Citation:  2011 Louisville, Kentucky, August 7-10, 2011  1111532.(doi:10.13031/2013.38127)
Authors:   Jessica J Lay, Jason R Vogel, Jason B Belden, Glenn O Brown
Keywords:   Rainwater Harvesting, First Flush, Low Impact Development, Stormwater Runoff, PAH, PBDE

Rainwater harvesting, an ancient technology, is gaining interest in low impact development to reduce urban runoff and treated water use. However, a major concern for many is the water quality of the harvest and particularly the first flush. This research is testing the hypothesis that a more site-specific first flush volume can be quantified in rainwater harvesting based on the roofing material, roof orientation, and geographical location. This paper focuses on the research methodology, as initial data is expected to be collected during July 2011. Data collection is to take place in Oklahoma City and Stillwater, OK, from actual storm events and simulated rainfall events, respectively. Two commercial buildings representing metal and built-up roof material will be evaluated, along with a simulated asphalt-shingle roof structure at the OSU-OKC campus.
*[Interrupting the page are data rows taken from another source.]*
Module SearchRequest.
Record t : Type := make {
  destination : string;
  start_date : date;
  end_date : date;
  budget : option Q;
  currency : Currency;
  travelers : Z;
  preferences : list (string * string)
}.

(** [validate_travelers] *)
Definition valid (r : t) : bool := 1 <=? travelers r.
End SearchRequest.

(** ** planner_agent.py *)

(** The dictionary [pois_by_category]: category name to POIs, the keys in
    the order of their first insertion. *)
Definition poi_dict : Type := list (string * list PointOfInterest.t).

(** [key in d] *)
Definition dict_mem {V : Type} (key : string) (d : list (string * V)) : bool :=
  existsb (fun kv => String.eqb (fst kv) key) d.

(** [d[key]], for a key of [d] *)
Fixpoint dict_get {V : Type} (key : string) (d : list (string * list V))
  : list V :=
  match d with
  | [] => []
  | (k, v) :: d' => if String.eqb k key then v else dict_get key d'
  end.

(** [d[key] = []] for a key that is not in [d] yet *)
Definition dict_new {V : Type} (key : string) (d : list (string * list V))
  : list (string * list V) :=
  d ++ [(key, [])].

(** [d[key].append(x)] *)
Fixpoint dict_append {V : Type} (key : string) (x : V)
    (d : list (string * list V)) : list (string * list V) :=
  match d with
  | [] => []
  | (k, v) :: d' =>
      if String.eqb k key then (k, v ++ [x]) :: d'
      else (k, v) :: dict_append key x d'
  end.

(** [list(d.keys())] *)
Definition dict_keys {V : Type} (d : list (string * V)) : list string :=
  map fst d.

Module PlannerAgent.

(** [(a.price, a.duration_minutes) < (b.price, b.duration_minutes)]: tuples
    are compared on their first components unless these are equal. *)
Definition flight_key_lt (a b : Flight.t) : bool :=
  if Qeq_bool (Flight.price a) (Flight.price b)
  then Flight.duration_minutes a <? Flight.duration_minutes b
  else Qlt_bool (Flight.price a) (Flight.price b).

(** [select_best_flights]; the pair is (["outbound"], ["return"]). *)
Definition select_best_flights (flights : list Flight.t)
    (request : SearchRequest.t) : option Flight.t * option Flight.t :=
  match flights with
  | [] => (None, None)
  | _ =>
      let sorted_flights := sorted flight_key_lt flights in
      let outbound_flight := nth_error sorted_flights 0 in
      let return_flight :=
        if (1 <? Z.of_nat (List.length sorted_flights))
        then nth_error sorted_flights 1
        else outbound_flight in
      (outbound_flight, return_flight)
  end.

(** [(-a.rating, a.price_per_night) < (-b.rating, b.price_per_night)] *)
Definition hotel_key_lt (a b : Hotel.t) : bool :=
  if Qeq_bool (- Hotel.rating a) (- Hotel.rating b)
  then Qlt_bool (Hotel.price_per_night a) (Hotel.price_per_night b)
  else Qlt_bool (- Hotel.rating a) (- Hotel.rating b).

(** The budget filter of [select_best_hotels]; dividing by a zero
    [trip_duration] raises. *)
Definition filter_by_budget (hotels : list Hotel.t) (budget : Q)
    (trip_duration : Z) : result (list Hotel.t) :=
  let max_hotel_budget := (budget * (4 # 10))%Q in
  if trip_duration =? 0 then Raise ZeroDivisionError
  else
    let max_per_night := (max_hotel_budget / inject_Z trip_duration)%Q in
    Ok (filter (fun h => Qle_bool (Hotel.price_per_night h) max_per_night)
               hotels).

Definition select_best_hotels (hotels : list Hotel.t)
    (request : SearchRequest.t) (trip_duration : Z) : result (list Hotel.t) :=
  match hotels with
  | [] => Ok []
  | _ =>
      hotels' <-
        match SearchRequest.budget request with
        | Some b =>
            if truthy (Some b) then filter_by_budget hotels b trip_duration
            else Ok hotels
        | None => Ok hotels
        end ;;
      let sorted_hotels := sorted hotel_key_lt hotels' in
      let selected_hotels :=
        if 2 <=? Z.of_nat (List.length sorted_hotels)
        then firstn 2 sorted_hotels
        else sorted_hotels in
      Ok selected_hotels
  end.

(** The loop that fills [pois_by_category]. *)
Definition categorize (pois : list PointOfInterest.t) : poi_dict :=
  fold_left
    (fun d poi =>
       let category := ActivityType_value (PointOfInterest.category poi) in
       let d := if negb (dict_mem category d) then dict_new category d
                else d in
       dict_append category poi d)
    pois [].

(** [for category in cats: if category in d: extend(d[category][:1]); break] *)
Fixpoint first_available (cats : list string) (d : poi_dict)
  : list PointOfInterest.t :=
  match cats with
  | [] => []
  | category :: cats' =>
      if dict_mem category d then firstn 1 (dict_get category d)
      else first_available cats' d
  end.

Definition select_activities_for_day (pois : list PointOfInterest.t)
    (day trip_duration : Z) : list PointOfInterest.t :=
  match pois with
  | [] => []
  | _ =>
      let pois_by_category := categorize pois in
      let selected_activities :=
        if day =? 0 then
          first_available ["food"; "entertainment"; "cultural"]%string
                          pois_by_category
        else if day =? trip_duration - 1 then
          first_available ["shopping"; "food"; "cultural"]%string
                          pois_by_category
        else
          let categories := dict_keys pois_by_category in
          flat_map
            (fun ic : Z * string =>
               if fst ic <? 2
               then firstn 1 (dict_get (snd ic) pois_by_category)
               else [])
            (enumerate categories) in
      firstn 3 selected_activities
  end.

(** [activity.duration_hours or 2.0] *)
Definition duration_or_default (activity : PointOfInterest.t) : Q :=
  match PointOfInterest.duration_hours activity with
  | Some d => if Qeq_bool d 0 then 2 else d
  | None => 2
  end.

(** [sum(...)] *)
Definition total_activity_time (activities : list PointOfInterest.t) : Q :=
  fold_left (fun acc activity => (acc + duration_or_default activity)%Q)
            activities 0%Q.

Definition afternoon_slot : str_dict :=
  [("start_time", "2:00 PM"); ("end_time", "4:00 PM");
   ("description", "Free time for relaxation or exploration")]%string.

Definition evening_slot : str_dict :=
  [("start_time", "6:00 PM"); ("end_time", "8:00 PM");
   ("description", "Evening free time")]%string.

Definition create_free_time_slots (activities : list PointOfInterest.t)
  : list str_dict :=
  let total := total_activity_time activities in
  if Qlt_bool total 8 then
    let remaining_time := (8 - total)%Q in
    (if Qle_bool 2 remaining_time then [afternoon_slot] else [])
    ++ (if Qle_bool 4 remaining_time then [evening_slot] else [])
  else [].

Definition generate_day_notes (activities : list PointOfInterest.t)
    (day trip_duration : Z) : string :=
  if day =? 0 then "Arrival day - light activities to get oriented"%string
  else if day =? trip_duration - 1
  then "Departure day - packing and final activities"%string
  else
    let activity_types :=
      map (fun a => ActivityType_value (PointOfInterest.category a))
          activities in
    ("Full day of " ++ String.concat ", " activity_types ++ " activities")%string.

Definition create_daily_schedules (request : SearchRequest.t)
    (pois : list PointOfInterest.t) (trip_duration : Z)
  : list DailySchedule.t :=
  map
    (fun day =>
       let current_date := SearchRequest.start_date request + day in
       let day_activities := select_activities_for_day pois day trip_duration in
       DailySchedule.make current_date day_activities
         (create_free_time_slots day_activities)
         (Some (generate_day_notes day_activities day trip_duration)))
    (range trip_duration).

(** [create_itinerary]; [now] is the clock read for the two timestamps.
    An exception of the body is logged and raised again. *)
Definition create_itinerary (request : SearchRequest.t)
    (flights : list Flight.t) (hotels : list Hotel.t)
    (pois : list PointOfInterest.t) (now : datetime) : result Itinerary.t :=
  let trip_duration :=
    SearchRequest.end_date request - SearchRequest.start_date request in
  let selected_flights := select_best_flights flights request in
  selected_hotels <- select_best_hotels hotels request trip_duration ;;
  let daily_schedules := create_daily_schedules request pois trip_duration in
  Itinerary.init
    ("Trip to " ++ SearchRequest.destination request)%string
    (SearchRequest.destination request)
    (SearchRequest.start_date request)
    (SearchRequest.end_date request)
    trip_duration
    (fst selected_flights)
    (snd selected_flights)
    selected_hotels
    daily_schedules
    (SearchRequest.budget request)
    (SearchRequest.currency request)
    now.

Definition activity_cost (activity : PointOfInterest.t) : Q :=
  match PointOfInterest.price_range activity with
  | Some r =>
      if String.eqb r "$" then 20
      else if String.eqb r "$$" then 50
      else if String.eqb r "$$$" then 100
      else 0
  | None => 0
  end.

Definition calculate_total_cost (itinerary : Itinerary.t) : Q :=
  let total_cost := 0%Q in
  let total_cost :=
    match Itinerary.outbound_flight itinerary with
    | Some f => (total_cost + Flight.price f)%Q
    | None => total_cost
    end in
  let total_cost :=
    match Itinerary.return_flight itinerary with
    | Some f => (total_cost + Flight.price f)%Q
    | None => total_cost
    end in
  let total_cost :=
    fold_left
      (fun acc hotel =>
         (acc + Hotel.price_per_night hotel
                * inject_Z (Itinerary.total_days itinerary))%Q)
      (Itinerary.hotels itinerary) total_cost in
  fold_left
    (fun acc daily_schedule =>
       fold_left (fun acc activity => (acc + activity_cost activity)%Q)
                 (DailySchedule.activities daily_schedule) acc)
    (Itinerary.daily_schedules itinerary) total_cost.

(** The line [validate_itinerary] writes to the log before it returns. *)
Inductive validation_log : Type :=
| LogNoHotels
| LogFlightDateMismatch
| LogIncompleteSchedules
| LogBudgetExceeded (total_cost total_budget : Q)
| LogPassed.

(** The body of [validate_itinerary] with the line it logs; nothing in it
    raises, so the [except] branch is never taken. *)
Definition validate_itinerary_logged (itinerary : Itinerary.t)
  : validation_log * bool :=
  match Itinerary.hotels itinerary with
  | [] => (LogNoHotels, false)
  | _ =>
      if match Itinerary.outbound_flight itinerary with
         | Some f =>
             let flight_date := dt_date (Flight.departure_time f) in
             negb (flight_date =? Itinerary.start_date itinerary)
         | None => false
         end
      then (LogFlightDateMismatch, false)
      else if negb (Z.of_nat (List.length (Itinerary.daily_schedules itinerary))
                    =? Itinerary.total_days itinerary)
      then (LogIncompleteSchedules, false)
      else
        match Itinerary.total_budget itinerary with
        | Some b =>
            if truthy (Some b) then
              let total_cost := calculate_total_cost itinerary in
              if Qlt_bool b total_cost
              then (LogBudgetExceeded total_cost b, false)
              else (LogPassed, true)
            else (LogPassed, true)
        | None => (LogPassed, true)
        end
  end.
In Stillwater, eighteen simulated structures have been constructed with new asphalt shingles, new Galvalume sheeting and 60 year-old clay tile roofing. The roofs are oriented either north-south or east-west in order to determine if roof orientation, in relation to the sun and prevailing wind direction, has a significant impact on rooftop runoff water quality. Roof runoff is to be characterized by continuous monitoring and discrete-sample analysis of specific conductance, turbidity, total suspended solids, polycyclic aromatic hydrocarbons (PAHs), polybrominated diphenyl ethers (PBDEs), metals, bacteria, and nitrate in rooftop runoff throughout a storm event. Results from this study are expected to further knowledge on the first-flush phenomena, as there has yet to be a universal consensus on what exactly constitutes a first flush.